»»
(** What can happen to a server with assets: an upload runs to its end, whatever
    fails; or it stops dead, having published a blob or inside one of its writes. *)
Inductive assetStep : S * Disk → S * Disk → Prop :=
  | step_upload w randomID now r form world s dk resp st' :
      (∀ w, GetAsset s w (GenerateID randomID "asset") = Err ErrNotFound) → freshUpload w dk →
      uploadAssetHandler d w randomID now r form world (s, dk) = (resp, st') →
      assetStep (s, dk) st'
  | step_published faults random raw n v s dk (out : res unit) dk' :
      Normalize raw (uploadLimits d) = Ok n → v ∈ [n_Variant n; n_Thumbnail n] → freshName dk (v_Key v) random →
      Put faults random (v_Key v) (v_Content v) dk = (out, dk') → assetStep (s, dk) (s, dk')
  | step_crash budget partial random raw n v s dk :
      Normalize raw (uploadLimits d) = Ok n → v ∈ [n_Variant n; n_Thumbnail n] → freshName dk (v_Key v) random →
      assetStep (s, dk) (s, Crash budget partial random (v_Key v) (v_Content v) dk).

(** The store is well formed and every row has its blobs. *)
Definition assetsOK (st : S * Disk) : Prop :=
  wf st.1 ∧ ∀ w i a, GetAsset st.1 w i = Ok a → hasBlobs st.2 a.

Lemma uploadBlob_variant raw n v :
  Normalize raw (uploadLimits d) = Ok n → v ∈ [n_Variant n; n_Thumbnail n] →
  uploadBlob (v_Key v) (v_Content v) ∧ keyPattern (chars (v_Key v)) = true.
Proof.
  intros Hn Hv. destruct (Normalize_Ok _ _ _ Hn) as (Hsum & Hk1 & Hk2 & _ & _ & _ & Hp1 & Hp2 & _).
  apply elem_of_cons in Hv as [-> |Hv]; [rewrite Hk1; split; [by left|done]|].
  apply list_elem_of_singleton in Hv as ->. rewrite Hk2. split; [right; eexists; by rewrite Hsum|done].
Qed.

Lemma assetStep_OK st st' : assetStep st st' → assetsOK st → assetsOK st'.
Proof.
  intros Hstep [Hwf Hall]. destruct Hstep as [w randomID now r form world s dk resp st' Hid Hfresh Hup|
      faults random raw n v s dk out dk' Hn Hv Hf Hp|budget partial random raw n v s dk Hn Hv Hf]; cbn in Hwf, Hall.
  - destruct (upload_cases _ _ _ _ _ _ _ _ _ _ Hfresh Hup) as
      [(Hs & Hb & _)|(user & m & raw & n & _ & _ & _ & Hn & [(a & _ & -> & _)|(x & Hnew & _)])].
    + split; rewrite Hs; [done|]. intros w' i a Ha. apply Hb. by eapply Hall.
    + by split.
    + destruct (storedNew_row _ _ _ _ _ _ _ _ _ _ Hwf Hn (proj2 (Hfresh _ _ Hn)) Hid Hnew)
        as (Hwf' & Hsame & _ & _ & row & Hrow & _ & Hrb & _).
      split; [done|]. intros w' i a Ha. destruct (decide ((w', i) = (world, GenerateID randomID "asset"))) as [[= -> ->]|Hne].
      * rewrite Hrow in Ha. by injection Ha as <-.
      * rewrite Hsame in Ha by done. destruct Hnew as (_ & _ & _ & Hb & _). apply Hb. by eapply Hall.
  - destruct (uploadBlob_variant _ _ _ Hn Hv) as [Hub Hk].
    split; [done|]. intros w i a Ha. apply (hasBlobs_mono dk _ _ _ _ Hub); [|by eapply Hall].
    apply (Put_outcome _ _ _ _ _ _ _ Hf Hk) in Hp as [(_ & Ho & _)|[_ Ho]]; intros k; rewrite Ho; [|by left].
    case_decide; auto.
  - destruct (uploadBlob_variant _ _ _ Hn Hv) as [Hub Hk]. split; [done|]. intros w i a Ha.
    apply (hasBlobs_mono dk _ _ _ _ Hub); [|by eapply Hall]. intros k.
    destruct (Crash_outcome budget partial random (v_Key v) (v_Content v) dk k (proj1 Hf)) as [?|[-> ?]]; auto.
Qed.

(** ** Theorems *)

(** What was uploaded is what is served.  A created asset is served, to every
    member of its world, as exactly the encoder's bytes with their type, keyed by
    their hash; its thumbnail likewise; and those bytes come from the codecs, for
    an upload that a game master sent. *)
Theorem upload_is_served : ∀ w randomID now r form world s dk resp st',
  wf s → (∀ w, GetAsset s w (GenerateID randomID "asset") = Err ErrNotFound) → freshUpload w dk →
  uploadAssetHandler d w randomID now r form world (s, dk) = (resp, st') → resp_Status resp = 201 →
  ∃ user m raw n, req_User r = Some user ∧ GetMember s world (user_ID user) = Ok m ∧ member_Role m = RoleGM ∧
    Normalize raw (uploadLimits d) = Ok n ∧
    ∀ r' reader m', req_User r' = Some reader → GetMember s world (user_ID reader) = Ok m' →
      ∃ created,
        serveAssetHandler r' world (GenerateID randomID "asset") "" st' =
          (Streamed (v_Mime (n_Variant n)) (n_SHA256 n) created (v_Content (n_Variant n)), st') ∧
        serveAssetHandler r' world (GenerateID randomID "asset") "thumbnail" st' =
          (Streamed (v_Mime (n_Thumbnail n)) (n_SHA256 n +:+ "-thumb") created (v_Content (n_Thumbnail n)), st').
Proof.
  intros w randomID now r form world s dk resp st' Hwf Hid Hfresh Hup Hst.
  destruct (upload_cases _ _ _ _ _ _ _ _ _ _ Hfresh Hup) as
    [(_ & _ & _ & Hbad)|(user & m & raw & n & Hu & Hm & Hr & Hn & [(a & _ & _ & ->)|(x & Hnew & _)])]; [done|done|].
  destruct (storedNew_row _ _ _ _ _ _ _ _ _ _ Hwf Hn (proj2 (Hfresh _ _ Hn)) Hid Hnew)
    as (Hwf' & _ & Hmem & _ & row & Hrow & (_ & _ & Hsha & Hmime & _) & _ & Hthumb).
  destruct Hnew as (_ & _ & _ & _ & Ho1 & Ho2). cbn in Hsha, Hmime.
  exists user, m, raw, n. split_and!; [done..|]. intros r' reader m' Hu' Hm'. exists (asset_CreatedAt row).
  unfold serveAssetHandler, requireRoleAs, requireUserAs, servedKey. cbn [fst snd andb].
  rewrite Hu', Hmem, Hm', Hrow, Hthumb. cbn [andb]. rewrite bool_decide_eq_false_2, bool_decide_eq_true_2 by done.
  cbn [v_Key v_Mime withKey]. rewrite Hsha, Hmime, Ho1, Ho2. done.
Qed.

(** The same picture is stored once.  When a world already has an asset with the
    hash of an upload's bytes, the upload answers with that asset and changes
    neither the store nor the disk, whatever the quota; and right after a created
    upload the same file is answered that way. *)
Theorem upload_deduplicates : ∀ w randomID now r size content world s dk resp st' n,
  freshUpload w dk → Normalize (limitRead d content) (uploadLimits d) = Ok n →
  uploadAssetHandler d w randomID now r (UploadFile size content true) world (s, dk) = (resp, st') →
  (∀ a, GetAssetBySHA256 s world (n_SHA256 n) = Ok a → resp_Status resp ≠ 201 ∧ st' = (s, dk)) ∧
  (wf s → (∀ w, GetAsset s w (GenerateID randomID "asset") = Err ErrNotFound) → resp_Status resp = 201 →
   ∀ w2 randomID2 now2, ∃ a, asset_ID a = GenerateID randomID "asset" ∧
     uploadAssetHandler d w2 randomID2 now2 r (UploadFile size content true) world st' =
       (writeJSON 200 (Raw (viewAsset d a)), st')).
Proof.
  intros w randomID now r size content world s dk resp st' n Hfresh Hn Hup.
  unfold uploadAssetHandler in Hup. apply requireRoleAs_cases in Hup as [(-> & y & -> & Hy)|(user & m & Hu & Hm & Hr & Hup)].
  { split; intros; [by split; [apply refused_status|]|]. exfalso. by eapply (refused_status y 201). }
  destruct (_ <? size) eqn:Esize; [injection Hup as <- <-; by split; intros|]. cbn [negb] in Hup. rewrite Hn in Hup.
  destruct (storeAsset _ _ _ _ _ _ _ _) as [out st1] eqn:Es. cbn [fst] in Hm.
  destruct (storeAsset_cases _ _ _ _ _ _ _ _ _ _ _ Hn (proj1 (Hfresh _ _ Hn)) Es)
    as [(a & -> & Ha & ->)|[([e ->] & Hs1 & Hb)|(x & -> & Hno & Hq & Hp & Hb & Ho1 & Ho2)]]; injection Hup as <- <-.
  - split; [by intros; split|by intros].
  - split; [|by case_match]. intros a Ha. unfold storeAsset, lift, mbind, M_bind, existingAsset in Es. cbn [fst] in Es.
    rewrite Ha in Es. discriminate Es.
  - split; [intros a Ha; congruence|]. intros Hwf Hid _ w2 randomID2 now2.
    assert (storedNew randomID now world user n x s dk st1) as Hnew by by split_and!.
    destruct (storedNew_row _ _ _ _ _ _ _ _ _ _ Hwf Hn (proj2 (Hfresh _ _ Hn)) Hid Hnew)
      as (Hwf' & _ & Hmem & _ & row & Hrow & (Hri & _ & Hsha & _) & _ & _).
    exists row. split; [done|]. unfold uploadAssetHandler, requireRoleAs, requireUserAs. rewrite Hu, Hmem, Hm.
    rewrite (Hr eq_refl), bool_decide_eq_true_2 by done. cbn [negb andb]. rewrite Esize. cbn [negb]. rewrite Hn.
    unfold storeAsset, lift, mbind, M_bind, existingAsset. cbn in Hsha. rewrite <-Hsha.
    by rewrite (GetAssetBySHA256_found _ _ _ _ Hwf' Hrow).
Qed.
««
> EXERCISE OBJECTIVE:
The answer is the lines above between the line holding "Lemma uploadBlob_variant raw" and the line holding "injection Ha as <-.", inclusive, each written out exactly, and no others.

> RESULT OF THIS TASK:
Lemma uploadBlob_variant raw n v :
  Normalize raw (uploadLimits d) = Ok n → v ∈ [n_Variant n; n_Thumbnail n] →
  uploadBlob (v_Key v) (v_Content v) ∧ keyPattern (chars (v_Key v)) = true.
Proof.
  intros Hn Hv. destruct (Normalize_Ok _ _ _ Hn) as (Hsum & Hk1 & Hk2 & _ & _ & _ & Hp1 & Hp2 & _).
  apply elem_of_cons in Hv as [-> |Hv]; [rewrite Hk1; split; [by left|done]|].
  apply list_elem_of_singleton in Hv as ->. rewrite Hk2. split; [right; eexists; by rewrite Hsum|done].
Qed.

Lemma assetStep_OK st st' : assetStep st st' → assetsOK st → assetsOK st'.
Proof.
  intros Hstep [Hwf Hall]. destruct Hstep as [w randomID now r form world s dk resp st' Hid Hfresh Hup|
      faults random raw n v s dk out dk' Hn Hv Hf Hp|budget partial random raw n v s dk Hn Hv Hf]; cbn in Hwf, Hall.
  - destruct (upload_cases _ _ _ _ _ _ _ _ _ _ Hfresh Hup) as
      [(Hs & Hb & _)|(user & m & raw & n & _ & _ & _ & Hn & [(a & _ & -> & _)|(x & Hnew & _)])].
    + split; rewrite Hs; [done|]. intros w' i a Ha. apply Hb. by eapply Hall.
    + by split.
    + destruct (storedNew_row _ _ _ _ _ _ _ _ _ _ Hwf Hn (proj2 (Hfresh _ _ Hn)) Hid Hnew)
        as (Hwf' & Hsame & _ & _ & row & Hrow & _ & Hrb & _).
      split; [done|]. intros w' i a Ha. destruct (decide ((w', i) = (world, GenerateID randomID "asset"))) as [[= -> ->]|Hne].
      * rewrite Hrow in Ha. by injection Ha as <-.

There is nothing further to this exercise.